[Exercise data Boundary: Start]

(* ===== verification/Syscall.v ===== *)
(** * System calls (kernel/syscall.c, sysproc.c, sysfile.c)

    Arguments come from the trapframe of the calling process. A function that
    stores its result through a pointer returns it: [fetchstr] and [argstr]
    return the bytes stored in the caller's buffer, [argfd] the descriptor and
    the file. System calls return their 64-bit result as an integer; [syscall]
    stores it modulo 2^64. *)

From S2P Require Import Prelude Riscv KState Spinlock KString Kalloc Vm Sched Layout Bio Log Fs.
From S2P Require Import Uart KPrintf Console Pipe File Process Exec.
Open Scope Z_scope.

Section syscall.
Context `{Image}.

(** ** Arguments *)

Definition fetchaddr (addr : Z) : KM (option Z) :=
  p ← curproc;
  k ← get_proc p;
  if (p_sz k <=? addr) || (p_sz k <? u64 (addr + 8)) then mret None else
  r ← copyin (p_pagetable k) addr 8;
  if negb (r.1 =? 0) then mret None else mret (Some (le_dec r.2)).

Definition fetchstr (addr max : Z) : KM (Z * list Z) :=
  p ← curproc;
  k ← get_proc p;
  r ← copyinstr (p_pagetable k) addr max;
  let '(err, buf) := r in
  if err <? 0 then mret (err, buf) else mret (strlen buf, buf).

Definition argraw (n : Z) : KM Z :=
  p ← curproc;
  if n =? 0 then ld_tf p tf_a0
  else if n =? 1 then ld_tf p tf_a1
  else if n =? 2 then ld_tf p 128
  else if n =? 3 then ld_tf p 136
  else if n =? 4 then ld_tf p 144
  else if n =? 5 then ld_tf p 152
  else panic "argraw".
(** [argint] and [argaddr] always return 0. *)
Definition argint (n : Z) : KM Z := x ← argraw n; mret (i32 x).
Definition argaddr (n : Z) : KM Z := argraw n.
Definition argstr (n max : Z) : KM (Z * list Z) := addr ← argaddr n; fetchstr addr max.

(** ** sysproc.c *)

Definition sys_exit : KM Z := n ← argint 0; exit n.
Definition sys_getpid : KM Z := p ← curproc; k ← get_proc p; mret (p_pid k).
Definition sys_fork : KM Z := fork.
Definition sys_wait : KM Z := p ← argaddr 0; wait p.
Definition sys_sbrk : KM Z :=
  n ← argint 0;
  p ← curproc;
  k ← get_proc p;
  let addr := i32 (p_sz k) in
  r ← growproc n;
  if r <? 0 then mret (-1) else mret addr.

(** [ticks - ticks0 < n] compares with [n] converted to [uint]. *)
Definition sys_sleep : KM Z :=
  n ← argint 0;
  kacquire LTicks ;;
  ticks0 ← gets k_ticks;
  fuel ← gets k_fuel;
  loopM fuel (λ _ : unit,
    ticks ← gets k_ticks;
    if negb (u32 (ticks - ticks0) <? u32 n) then krelease LTicks ;; mret (inr 0) else
    p ← curproc;
    k ← get_proc p;
    if negb (p_killed k =? 0) then krelease LTicks ;; mret (inr (-1)) else
    sleep CTicks LTicks ;;
    mret (inl tt)) tt.

Definition sys_kill : KM Z := pid ← argint 0; kill pid.

Definition sys_uptime : KM Z :=
  kacquire LTicks ;;
  xticks ← gets k_ticks;
  krelease LTicks ;;
  mret xticks.

(** ** sysfile.c: descriptors *)

Definition argfd (n : Z) : KM (option (Z * nat)) :=
  fd ← argint n;
  if (fd <? 0) || (Z.of_nat NOFILE <=? fd) then mret None else
  p ← curproc;
  k ← get_proc p;
  mret (match p_ofile k !! Z.to_nat fd with
        | Some (Some f) => Some (fd, f)
        | _ => None
        end).

(** The first descriptor that is not in use. *)
Definition first_free (l : list (option nat)) : option nat :=
  fst <$> list_find (λ o, o = None) l.
Definition fdalloc (f : nat) : KM Z :=
  p ← curproc;
  k ← get_proc p;
  match first_free (take NOFILE (p_ofile k)) with
  | Some fd => upd_proc p (λ k, set_p_ofile (<[fd := Some f]> (p_ofile k)) k) ;; mret (Z.of_nat fd)
  | None => mret (-1)
  end.
(** [p->ofile[fd] = 0] *)
Definition fdclear (fd : Z) : KM unit :=
  p ← curproc;
  upd_proc p (λ k, set_p_ofile (<[Z.to_nat fd := None]> (p_ofile k)) k).

Definition sys_dup : KM Z :=
  r ← argfd 0;
  match r with
  | None => mret (-1)
  | Some (_, f) =>
      fd ← fdalloc f;
      if fd <? 0 then mret (-1) else
      filedup f ;;
      mret fd
  end.

Definition sys_read : KM Z :=
  r ← argfd 0;
  match r with
  | None => mret (-1)
  | Some (_, f) => n ← argint 2; p ← argaddr 1; fileread f p n
  end.
Definition sys_write : KM Z :=
  r ← argfd 0;
  match r with
  | None => mret (-1)
  | Some (_, f) => n ← argint 2; p ← argaddr 1; filewrite f p n
  end.
Definition sys_close : KM Z :=
  r ← argfd 0;
  match r with
  | None => mret (-1)
  | Some (fd, f) => fdclear fd ;; fileclose f ;; mret 0
  end.
Definition sys_fstat : KM Z :=
  r ← argfd 0;
  match r with
  | None => mret (-1)
  | Some (_, f) => st ← argaddr 1; filestat f st
  end.

(** ** sysfile.c: names *)

(** [bad:] of [sys_link]. *)
Definition sys_link_bad (ip : nat) : KM Z :=
  ilock (Some ip) ;;
  upd_inode ip (λ k, set_i_nlink (i16 (i_nlink k - 1)) k) ;;
  iupdate ip ;;
  iunlockput ip ;;
  end_op ;;
  mret (-1).

Definition sys_link : KM Z :=
  old ← argstr 0 MAXPATH;
  if old.1 <? 0 then mret (-1) else
  new ← argstr 1 MAXPATH;
  if new.1 <? 0 then mret (-1) else
  begin_op ;;
  r ← namei old.2;
  match r with
  | None => end_op ;; mret (-1)
  | Some ip =>
      ilock (Some ip) ;;
      k ← get_inode ip;
      if i_type k =? T_DIR then iunlockput ip ;; end_op ;; mret (-1) else
      upd_inode ip (λ k, set_i_nlink (i16 (i_nlink k + 1)) k) ;;
      iupdate ip ;;
      iunlock (Some ip) ;;
      r ← nameiparent new.2 name_buf;
      match r with
      | (None, _) => sys_link_bad ip
      | (Some dp, name) =>
          ilock (Some dp) ;;
          d ← get_inode dp;
          k ← get_inode ip;
          if negb (i_dev d =? i_dev k) then iunlockput dp ;; sys_link_bad ip else
          r ← dirlink dp name (i_inum k);
          if r <? 0 then iunlockput dp ;; sys_link_bad ip else
          iunlockput dp ;;
          iput ip ;;
          end_op ;;
          mret 0
      end
  end.

(** [for(off=2*sizeof(de); off<dp->size; off+=sizeof(de))] *)
Definition isdirempty (dp : nat) : KM Z :=
  k ← get_inode dp;
  r ← forM (filter (λ off, 2 * sizeof_dirent ≤ off) (dirent_offs (i_size k))) (λ off,
    de ← read_dirent "isdirempty: readi" dp off;
    mret (if negb (de_inum de =? 0) then Some 0 else None));
  mret (default 1 r).

(** [bad:] of [sys_unlink]. *)
Definition sys_unlink_bad (dp : nat) : KM Z := iunlockput dp ;; end_op ;; mret (-1).

Definition sys_unlink : KM Z :=
  path ← argstr 0 MAXPATH;
  if path.1 <? 0 then mret (-1) else
  begin_op ;;
  r ← nameiparent path.2 name_buf;
  match r with
  | (None, _) => end_op ;; mret (-1)
  | (Some dp, name) =>
      ilock (Some dp) ;;
      if (namecmp name (str ".") =? 0) || (namecmp name (str "..") =? 0) then sys_unlink_bad dp else
      r ← dirlookup dp name;
      match r with
      | None => sys_unlink_bad dp
      | Some (ip, off) =>
          ilock (Some ip) ;;
          k ← get_inode ip;
          if i_nlink k <? 1 then panic "unlink: nlink < 1" else
          busy ← (if i_type k =? T_DIR then e ← isdirempty ip; mret (e =? 0) else mret false);
          if busy : bool then iunlockput ip ;; sys_unlink_bad dp else
          r ← writei dp (AVar (replicate 16 0)) off sizeof_dirent;
          if negb (r =? sizeof_dirent) then panic "unlink: writei" else
          k ← get_inode ip;
          whenM (i_type k =? T_DIR)
            (upd_inode dp (λ d, set_i_nlink (i16 (i_nlink d - 1)) d) ;; iupdate dp) ;;
          iunlockput dp ;;
          upd_inode ip (λ k, set_i_nlink (i16 (i_nlink k - 1)) k) ;;
          iupdate ip ;;
          iunlockput ip ;;
          end_op ;;
          mret 0
      end
  end.

Definition create (path : list Z) (type major minor : Z) : KM (option nat) :=
  r ← nameiparent path name_buf;
  match r with
  | (None, _) => mret None
  | (Some dp, name) =>
      ilock (Some dp) ;;
      r ← dirlookup dp name;
      match r with
      | Some (ip, _) =>
          iunlockput dp ;;
          ilock (Some ip) ;;
          k ← get_inode ip;
          if (type =? T_FILE) && ((i_type k =? T_FILE) || (i_type k =? T_DEVICE)) then mret (Some ip)
          else iunlockput ip ;; mret None
      | None =>
          d ← get_inode dp;
          ip ← ialloc (i_dev d) type;
          ilock (Some ip) ;;
          upd_inode ip (set_i_major major) ;;
          upd_inode ip (set_i_minor minor) ;;
          upd_inode ip (set_i_nlink 1) ;;
          iupdate ip ;;
          whenM (type =? T_DIR)
            (upd_inode dp (λ d, set_i_nlink (i16 (i_nlink d + 1)) d) ;;
             iupdate dp ;;
             k ← get_inode ip;
             r ← dirlink ip (str ".") (i_inum k);
             if r <? 0 then panic "create dots" else
             d ← get_inode dp;
             r ← dirlink ip (str "..") (i_inum d);
             if r <? 0 then panic "create dots" else mret tt) ;;
          k ← get_inode ip;
          r ← dirlink dp name (i_inum k);
          if r <? 0 then panic "create: dirlink" else
          iunlockput dp ;;
          mret (Some ip)
      end
  end.

(** The rest of [sys_open], with the inode [ip] locked. *)
Definition open_inode (ip : nat) (omode : Z) : KM Z :=
  k ← get_inode ip;
  if (i_type k =? T_DEVICE) && ((i_major k <? 0) || (Z.of_nat NDEV <=? i_major k)) then
    iunlockput ip ;; end_op ;; mret (-1)
  else
  rf ← filealloc;
  match rf with
  | None => iunlockput ip ;; end_op ;; mret (-1)
  | Some f =>
      fd ← fdalloc f;
      if fd <? 0 then fileclose f ;; iunlockput ip ;; end_op ;; mret (-1) else
      (if i_type k =? T_DEVICE then
         upd_file f (set_f_type FD_DEVICE) ;;
         upd_file f (set_f_major (i_major k))
       else
         upd_file f (set_f_type FD_INODE) ;;
         upd_file f (set_f_off 0)) ;;
      upd_file f (set_f_ip (Some ip)) ;;
      upd_file f (set_f_readable (b2z (Z.land omode O_WRONLY =? 0))) ;;
      upd_file f (set_f_writable
        (b2z (negb (Z.land omode O_WRONLY =? 0) || negb (Z.land omode O_RDWR =? 0)))) ;;
      whenM (negb (Z.land omode O_TRUNC =? 0) && (i_type k =? T_FILE)) (itrunc ip) ;;
      iunlock (Some ip) ;;
      end_op ;;
      mret fd
  end.

Definition sys_open : KM Z :=
  path ← argstr 0 MAXPATH;
  if path.1 <? 0 then mret (-1) else
  omode ← argint 1;
  begin_op ;;
  if negb (Z.land omode O_CREATE =? 0) then
    r ← create path.2 T_FILE 0 0;
    match r with
    | None => end_op ;; mret (-1)
    | Some ip => open_inode ip omode
    end
  else
    r ← namei path.2;
    match r with
    | None => end_op ;; mret (-1)
    | Some ip =>
        ilock (Some ip) ;;
        k ← get_inode ip;
        if (i_type k =? T_DIR) && negb (omode =? O_RDONLY) then
          iunlockput ip ;; end_op ;; mret (-1)
        else open_inode ip omode
    end.

Definition sys_mkdir : KM Z :=
  begin_op ;;
  path ← argstr 0 MAXPATH;
  r ← (if path.1 <? 0 then mret None else create path.2 T_DIR 0 0);
  match r with
  | None => end_op ;; mret (-1)
  | Some ip => iunlockput ip ;; end_op ;; mret 0
  end.

(** [major] and [minor] are passed as [short]. *)
Definition sys_mknod : KM Z :=
  begin_op ;;
  path ← argstr 0 MAXPATH;
  r ← (if path.1 <? 0 then mret None else
       major ← argint 1;
       minor ← argint 2;
       create path.2 T_DEVICE (i16 major) (i16 minor));
  match r with
  | None => end_op ;; mret (-1)
  | Some ip => iunlockput ip ;; end_op ;; mret 0
  end.

Definition sys_chdir : KM Z :=
  p ← curproc;
  begin_op ;;
  path ← argstr 0 MAXPATH;
  r ← (if path.1 <? 0 then mret None else namei path.2);
  match r with
  | None => end_op ;; mret (-1)
  | Some ip =>
      ilock (Some ip) ;;
      k ← get_inode ip;
      if negb (i_type k =? T_DIR) then iunlockput ip ;; end_op ;; mret (-1) else
      iunlock (Some ip) ;;
      q ← get_proc p;
      cwd ← deref (p_cwd q);
      iput cwd ;;
      end_op ;;
      upd_proc p (set_p_cwd (Some ip)) ;;
      mret 0
  end.

(** ** sysfile.c: exec and pipe *)

(** [for(i = 0; i < NELEM(argv) && argv[i] != 0; i++) kfree(argv[i]);] *)
Definition free_argv (argv : list Z) : KM unit := eachM argv kfree.

(** One iteration of the loop that fetches the arguments, on [i] and the pages
    stored in [argv] so far; the loop ends with these pages and whether it
    reached the null pointer. The page of a string that could not be fetched
    is in [argv] too. *)
Definition exec_fetch (uargv : Z) (v : Z * list Z) : KM (Z * list Z + bool * list Z) :=
  let '(i, argv) := v in
  if MAXARG <=? i then mret (inr (false, argv)) else
  r ← fetchaddr (u64 (uargv + 8 * i));
  match r with
  | None => mret (inr (false, argv))
  | Some uarg =>
      if uarg =? 0 then mret (inr (true, argv)) else
      page ← kalloc;
      if page =? 0 then mret (inr (false, argv)) else
      r ← fetchstr uarg PGSIZE;
      kstore page r.2 ;;
      if r.1 <? 0 then mret (inr (false, argv ++ [page]))
      else mret (inl (i + 1, argv ++ [page]))
  end.
(** [argv] as [exec] sees it: [MAXARG] pointers, null after the arguments. *)
Definition argv_array (argv : list Z) : list Z :=
  argv ++ replicate (Z.to_nat MAXARG - length argv) 0.

Definition sys_exec : KM Z :=
  path ← argstr 0 MAXPATH;
  if path.1 <? 0 then mret (-1) else
  uargv ← argaddr 1;
  r ← loopM (S (Z.to_nat MAXARG)) (exec_fetch uargv) (0, []);
  let '(ok, argv) := r in
  ret ← (if negb ok then mret (-1) else exec path.2 (argv_array argv));
  free_argv argv ;;
  mret ret.

Definition sys_pipe : KM Z :=
  p ← curproc;
  fdarray ← argaddr 0;
  r ← pipealloc;
  match r with
  | None => mret (-1)
  | Some (rf, wf) =>
      fd0 ← fdalloc rf;
      if fd0 <? 0 then fileclose rf ;; fileclose wf ;; mret (-1) else
      fd1 ← fdalloc wf;
      if fd1 <? 0 then fdclear fd0 ;; fileclose rf ;; fileclose wf ;; mret (-1) else
      k ← get_proc p;
      r ← copyout (p_pagetable k) fdarray (le_enc 4 fd0) 4;
      r ← (if r <? 0 then mret r
           else copyout (p_pagetable k) (u64 (fdarray + 4)) (le_enc 4 fd1) 4);
      if r <? 0 then
        fdclear fd0 ;; fdclear fd1 ;; fileclose rf ;; fileclose wf ;; mret (-1)
      else mret 0
  end.

(** ** syscall.c: dispatch *)

(** [syscalls[num]], with the numbers of kernel/syscall.h. *)
Definition syscalls : list (option (KM Z)) :=
  [None; Some sys_fork; Some sys_exit; Some sys_wait; Some sys_pipe; Some sys_read; Some sys_kill;
   Some sys_exec; Some sys_fstat; Some sys_chdir; Some sys_dup; Some sys_getpid; Some sys_sbrk;
   Some sys_sleep; Some sys_uptime; Some sys_open; Some sys_write; Some sys_mknod;
   Some sys_unlink; Some sys_link; Some sys_mkdir; Some sys_close].

Definition syscall : KM unit :=
  p ← curproc;
  a7 ← ld_tf p tf_a7;
  let num := i32 a7 in
  match (if (0 <? num) && (num <? Z.of_nat (length syscalls))
         then mjoin (syscalls !! Z.to_nat num) else None) with
  | Some f => r ← f; st_tf p tf_a0 (u64 r)
  | None =>
      k ← get_proc p;
      printf (str "%d %s: unknown sys call %d" ++ [10])
        [AInt (p_pid k); AStr (Some (p_name k)); AInt num] ;;
      st_tf p tf_a0 (u64 (-1))
  end.
End syscall.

[Exercise data Boundary: End]

→ What to produce:
Extract the lines above, from the first one through the one containing "Definition fetchaddr (addr", and return only those, unchanged.

→ Solution:
(* ===== verification/Syscall.v ===== *)
(** * System calls (kernel/syscall.c, sysproc.c, sysfile.c)

    Arguments come from the trapframe of the calling process. A function that
    stores its result through a pointer returns it: [fetchstr] and [argstr]
    return the bytes stored in the caller's buffer, [argfd] the descriptor and
    the file. System calls return their 64-bit result as an integer; [syscall]
    stores it modulo 2^64. *)

From S2P Require Import Prelude Riscv KState Spinlock KString Kalloc Vm Sched Layout Bio Log Fs.
From S2P Require Import Uart KPrintf Console Pipe File Process Exec.
Open Scope Z_scope.

Section syscall.
Context `{Image}.

(** ** Arguments *)

Definition fetchaddr (addr : Z) : KM (option Z) :=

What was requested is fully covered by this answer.